Em nossos relógios celulares, ela encontrou uma vida inteira de descobertas | Revista Quanta

Em nossos relógios celulares, ela encontrou uma vida inteira de descobertas | Revista Quanta

Em nossos relógios celulares, ela encontrou uma vida inteira de descobertas | Revista Quanta PlatoBlockchain Data Intelligence. Pesquisa vertical. Ai.

Introdução

Esta manhã, quando o sol nasceu, milhares de milhões de humanos abriram os olhos e admitiram nos seus corpos um raio de luz vindo do espaço. Quando o fluxo de fótons atingiu a retina, os neurônios dispararam. E em todos os órgãos, em quase todas as células, uma maquinaria elaborada agitou-se. O relógio circadiano de cada célula, um complexo de proteínas cujos níveis aumentam e diminuem com o sol, entrou em ação.

Esse relógio sincroniza os nossos corpos com o ciclo claro-escuro do planeta, controlando a expressão de mais de 40% do nosso genoma. Genes para sinais imunológicos, mensageiros cerebrais e enzimas hepáticas, para citar apenas alguns, são todos transcritos para produzir proteínas quando o relógio diz que é hora.

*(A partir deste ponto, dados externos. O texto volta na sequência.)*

(* ===== verification/GenXdrText.v ===== *)
(** * The XDR serialisers of the protocol as a generated file

    The texts of src/serialize.c and include/serialize.h, and that
    xdr/gen_serialize.c writes exactly these for xdr/req_resp.x.  The functions
    of src/serialize.c that XdrTable has are all of them.  In the texts [\q] is
    a double quote and two backslashes are one. *)

From S2P Require Import Prelude CStr FileSystem Layout ReqResp SerializeRaw SerializeTable Xdr XdrProcs XdrTable GenParse GenSource GenReqResp GenRender GenCorrect GenXdr.

Definition serialize_h : string :=
"/*
 * Automatically generated - do not edit
 */

#ifndef _SERIALIZE_H_
#define _SERIALIZE_H_

#include <stdbool.h>
#include \qcommon.h\q

bool channel_info_req_encode(void *req, unsigned char **buf, int *len,
			enum free_mode *mode);

bool channel_info_req_decode(unsigned char *buf, int len, void **req,
			enum free_mode *mode);

bool channel_info_resp_encode(void *req, unsigned char **buf, int *len,
			enum free_mode *mode);

bool channel_info_resp_decode(unsigned char *buf, int len, void **req,
			enum free_mode *mode);

bool validate_req_encode(void *req, unsigned char **buf, int *len,
			enum free_mode *mode);

bool validate_req_decode(unsigned char *buf, int len, void **req,
			enum free_mode *mode);

bool validate_resp_encode(void *req, unsigned char **buf, int *len,
			enum free_mode *mode);

bool validate_resp_decode(unsigned char *buf, int len, void **req,
			enum free_mode *mode);

bool append_conn_req_encode(void *req, unsigned char **buf, int *len,
			enum free_mode *mode);

bool append_conn_req_decode(unsigned char *buf, int len, void **req,
			enum free_mode *mode);

bool append_conn_resp_encode(void *req, unsigned char **buf, int *len,
			enum free_mode *mode);

bool append_conn_resp_decode(unsigned char *buf, int len, void **req,
			enum free_mode *mode);

bool pwd_req_encode(void *req, unsigned char **buf, int *len,
			enum free_mode *mode);

bool pwd_req_decode(unsigned char *buf, int len, void **req,
			enum free_mode *mode);

bool pwd_resp_encode(void *req, unsigned char **buf, int *len,
			enum free_mode *mode);

bool pwd_resp_decode(unsigned char *buf, int len, void **req,
			enum free_mode *mode);

bool ll_req_encode(void *req, unsigned char **buf, int *len,
			enum free_mode *mode);

bool ll_req_decode(unsigned char *buf, int len, void **req,
			enum free_mode *mode);

bool ll_resp_encode(void *req, unsigned char **buf, int *len,
			enum free_mode *mode);

bool ll_resp_decode(unsigned char *buf, int len, void **req,
			enum free_mode *mode);

bool cd_req_encode(void *req, unsigned char **buf, int *len,
			enum free_mode *mode);

bool cd_req_decode(unsigned char *buf, int len, void **req,
			enum free_mode *mode);

bool cd_resp_encode(void *req, unsigned char **buf, int *len,
			enum free_mode *mode);

bool cd_resp_decode(unsigned char *buf, int len, void **req,
			enum free_mode *mode);

bool get_req_encode(void *req, unsigned char **buf, int *len,
			enum free_mode *mode);

bool get_req_decode(unsigned char *buf, int len, void **req,
			enum free_mode *mode);

bool get_resp_encode(void *req, unsigned char **buf, int *len,
			enum free_mode *mode);

bool get_resp_decode(unsigned char *buf, int len, void **req,
			enum free_mode *mode);

bool put_req_encode(void *req, unsigned char **buf, int *len,
			enum free_mode *mode);

bool put_req_decode(unsigned char *buf, int len, void **req,
			enum free_mode *mode);

bool put_resp_encode(void *req, unsigned char **buf, int *len,
			enum free_mode *mode);

bool put_resp_decode(unsigned char *buf, int len, void **req,
			enum free_mode *mode);

bool common_resp_encode(void *req, unsigned char **buf, int *len,
			enum free_mode *mode);

bool common_resp_decode(unsigned char *buf, int len, void **req,
			enum free_mode *mode);

bool write_msg_req_encode(void *req, unsigned char **buf, int *len,
			enum free_mode *mode);

bool write_msg_req_decode(unsigned char *buf, int len, void **req,
			enum free_mode *mode);

bool read_msg_req_encode(void *req, unsigned char **buf, int *len,
			enum free_mode *mode);

bool read_msg_req_decode(unsigned char *buf, int len, void **req,
			enum free_mode *mode);

bool read_msg_resp_encode(void *req, unsigned char **buf, int *len,
			enum free_mode *mode);

bool read_msg_resp_decode(unsigned char *buf, int len, void **req,
			enum free_mode *mode);

bool mp_stat_req_encode(void *req, unsigned char **buf, int *len,
			enum free_mode *mode);

bool mp_stat_req_decode(unsigned char *buf, int len, void **req,
			enum free_mode *mode);

bool mp_stat_resp_encode(void *req, unsigned char **buf, int *len,
			enum free_mode *mode);

bool mp_stat_resp_decode(unsigned char *buf, int len, void **req,
			enum free_mode *mode);

bool directcmd_req_encode(void *req, unsigned char **buf, int *len,
			enum free_mode *mode);

bool directcmd_req_decode(unsigned char *buf, int len, void **req,
			enum free_mode *mode);

bool directcmd_resp_encode(void *req, unsigned char **buf, int *len,
			enum free_mode *mode);

bool directcmd_resp_decode(unsigned char *buf, int len, void **req,
			enum free_mode *mode);

bool who_req_encode(void *req, unsigned char **buf, int *len,
			enum free_mode *mode);

bool who_req_decode(unsigned char *buf, int len, void **req,
			enum free_mode *mode);

bool who_resp_encode(void *req, unsigned char **buf, int *len,
			enum free_mode *mode);

bool who_resp_decode(unsigned char *buf, int len, void **req,
			enum free_mode *mode);

bool write_req_encode(void *req, unsigned char **buf, int *len,
			enum free_mode *mode);

bool write_req_decode(unsigned char *buf, int len, void **req,
			enum free_mode *mode);

bool write_resp_encode(void *req, unsigned char **buf, int *len,
			enum free_mode *mode);

bool write_resp_decode(unsigned char *buf, int len, void **req,
			enum free_mode *mode);

bool port_update_req_encode(void *req, unsigned char **buf, int *len,
			enum free_mode *mode);

bool port_update_req_decode(unsigned char *buf, int len, void **req,
			enum free_mode *mode);

bool port_update_resp_encode(void *req, unsigned char **buf, int *len,
			enum free_mode *mode);

bool port_update_resp_decode(unsigned char *buf, int len, void **req,
			enum free_mode *mode);

bool reconnect_req_encode(void *req, unsigned char **buf, int *len,
			enum free_mode *mode);

bool reconnect_req_decode(unsigned char *buf, int len, void **req,
			enum free_mode *mode);

bool reconnect_resp_encode(void *req, unsigned char **buf, int *len,
			enum free_mode *mode);

bool reconnect_resp_decode(unsigned char *buf, int len, void **req,
			enum free_mode *mode);

#endif
".
Lemma gen_trans_writes fs fs1 fs2 names out h_file c_file : names <> [] -> fopen_w fs h_file = Some fs1 ->
  fopen_w (fappend fs1 h_file (h_text names)) c_file = Some fs2 -> output_resps names c_includes = Some out ->
  gen_trans fs names h_file c_file = Some (fappend fs2 c_file out, 0).
Proof.
  intros Hne Hh Hc Ho. unfold gen_trans, gen_h_file, gen_c_file. destruct names as [|n ns]; [done|]. rewrite Hh. cbn [mbind option_bind].
  change (0 =? -1) with false. cbv iota. by rewrite Hc, Ho.
Qed.

(** The generator makes src/trans.c and include/trans.h, to the letter, of
    xdr/req_resp.x. *)
Theorem trans_c_generated fs fs1 fs2 prog xdr_file h_file c_file :
  fopen_r fs xdr_file = Some (ascii_bytes req_resp_x) -> fopen_w fs h_file = Some fs1 ->
  fopen_w (fappend fs1 h_file (format trans_h [])) c_file = Some fs2 -> canon h_file <> canon c_file ->
  exists fs', main fs [prog; xdr_file; h_file; c_file] = Some (fs', 0)
    /\ fopen_r fs' h_file = Some (format trans_h []) /\ fopen_r fs' c_file = Some (format trans_c []).
Proof.
  intros Hx Hh Hc Hd. exists (fappend fs2 c_file (format trans_c [])). split_and!.
  - unfold main, get_struct_list, file_size. rewrite Hx. rewrite (proj2 (Z.ltb_ge _ _)) by (apply Z.leb_le; vm_compute; reflexivity).
    cbn [mbind option_bind]. rewrite reply_names_found. cbn [mbind option_bind]. change (0 =? -1) with false. cbv iota.
    rewrite <- trans_h_text in Hc. rewrite (gen_trans_writes _ _ _ _ _ _ _ (ltac:(discriminate) : reply_names <> []) Hh Hc trans_c_text). done.
  - by apply (written_kept _ _ _ _ _ _ _ Hh Hc Hd).
  - by apply (fopen_w_written _ _ _ _ Hc).
Qed.

Lemma trans_c_generated_witness :
  exists fs', main (xdr_fs (ascii_bytes req_resp_x)) [ascii_bytes "gen"; ascii_bytes "/x"; ascii_bytes "/h"; ascii_bytes "/c"] = Some (fs', 0)
    /\ fopen_r fs' (ascii_bytes "/h") = Some (format trans_h []) /\ fopen_r fs' (ascii_bytes "/c") = Some (format trans_c []).
Proof.
  exact (trans_c_generated _ _ _ (ascii_bytes "gen") _ _ _ (xdr_fs_read _) (xdr_fs_open_h _) (xdr_fs_open_c _ _) ltac:(discriminate)).
Defined.
Lemma step_accounted w i s s' : step w i s = Some s' -> accounted s' = accounted s.
Proof.
  unfold step. intros H. apply bind_Some in H as (t & Ht & H). destruct (calls t) as [|c rest] eqn:Ec; [done|].
  destruct (perform _ _ _ _) as [[r|p] v']; injection H as <-; unfold accounted; cbn [history threads].
  - rewrite fmap_app, total_app, (total_left_insert _ _ _ _ Ht), Ec. cbn [fmap list_fmap ev_call calls]. rewrite !total_cons.
    change (total []) with 0. lia.
  - rewrite (total_left_insert _ _ _ _ Ht), Ec. cbn [calls]. lia.
Qed.

Lemma run_accounted w schedule : forall s s', run w schedule s = Some s' -> accounted s' = accounted s.
Proof.
  induction schedule as [|i schedule IH]; intros s s'; cbn [run]; [by intros [= <-]|].
  intros H. apply bind_Some in H as (s1 & H1%step_accounted & H%IH). lia.
Qed.

Definition counts (c : call) : Prop := is_Some (amount c).

Lemma step_counts w i s s' : step w i s = Some s' ->
  Forall (fun e => counts (ev_call e)) (history s) /\ Forall (fun t => Forall counts (calls t)) (threads s) ->
  Forall (fun e => counts (ev_call e)) (history s') /\ Forall (fun t => Forall counts (calls t)) (threads s').
Proof.
  unfold step. intros H [Hh Ht]. apply bind_Some in H as (t & Hi & H). pose proof (Forall_lookup_1 _ _ _ _ Ht Hi) as Hc. cbv beta in Hc.
  destruct (calls t) as [|c rest]; [done|]. pose proof Hc as Hc'. apply Forall_cons in Hc' as [Hc1 Hrest].
  destruct (perform _ _ _ _) as [[r|p] v']; injection H as <-; cbn [history threads].
  - split; [apply Forall_app; split; [done|by apply Forall_singleton]|by apply Forall_insert].
  - split; [done|by apply Forall_insert].
Qed.

Lemma run_counts w schedule : forall s s', run w schedule s = Some s' ->
  Forall (fun e => counts (ev_call e)) (history s) /\ Forall (fun t => Forall counts (calls t)) (threads s) ->
  Forall (fun e => counts (ev_call e)) (history s').
Proof.
  induction schedule as [|i schedule IH]; intros s s'; cbn [run]; [intros [= <-]; tauto|].
  intros H Hs. apply bind_Some in H as (s1 & H1 & H). apply (IH s1 s' H). by eapply step_counts.
Qed.

Lemma total_left_initial programs : total_left (Thread Start <$> programs) = total (concat programs).
Proof.
  induction programs as [|p l IH]; [done|]. cbn [concat]. rewrite total_app, <- IH.
  change (total_left (Thread Start <$> p :: l)) with (total p + total_left (Thread Start <$> l)). done.
Qed.

Lemma total_left_done l : (forall i t, l !! i = Some t -> calls t = []) -> total_left l = 0.
Proof.
  induction l as [|t l IH]; intros H; [done|]. cbn. rewrite (H 0%nat t eq_refl). cbn. apply IH. intros i u Hu. exact (H (S i) u Hu).
Qed.

(** Counting is exact: when threads that only add, subtract, count and read
    have come to their end, the counter is the old one with everything added,
    as far as the width goes. *)
Theorem atomics_count w v programs schedule s
    (Hv : in_width w v) (Hc : Forall (Forall counts) programs)
    (Hrun : run w schedule (initial v programs) = Some s) (Hend : forall i t, threads s !! i = Some t -> calls t = []) :
  counter s = wrap_s (bits w) (v + total (concat programs)).
Proof.
  pose proof (run_accounted w schedule _ s Hrun) as Ha. unfold accounted, initial in Ha. cbn [history threads] in Ha.
  rewrite total_left_initial, (total_left_done _ Hend) in Ha.
  destruct (linear_run w v programs schedule _ s (linear_initial w v programs Hv) Hrun) as [_ Hr _ _].
  rewrite (replay_total w (history s) v (counter s) Hv); [|eapply run_counts; [exact Hrun|]|done].
  - do 2 f_equal. cbn in Ha. lia.
  - split; [constructor|]. cbn [initial threads]. by apply Forall_fmap.
Qed.

(** ** Three threads on a 64-bit counter *)

Definition demo_programs : list (list call) := [[Inc; Read]; [Set_ 5; AddReturn 2]; [Read]].

(** Thread 0 counts between the load and the exchange of the others' loops. *)
Definition demo_schedule : list nat := [1; 2; 0; 1; 2; 1; 1; 1; 0; 0; 2; 2]%nat.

Isso significa que você não é, bioquimicamente, às 10h a mesma pessoa que é às 10h. Significa que as noites são um horário mais perigoso para tomar grandes doses do analgésico acetaminofeno: as enzimas hepáticas que protegem contra overdose tornam-se escassas. Significa que as vacinas administradas de manhã e à noite trabalhar diferente, e que os trabalhadores do turno da noite, que desobedecem cronicamente aos seus relógios, apresentam taxas mais elevadas de doenças cardíacas e diabetes. Pessoas cujos relógios andam rápido ou devagar ficam presas num estado hediondo de jet lag perpétuo.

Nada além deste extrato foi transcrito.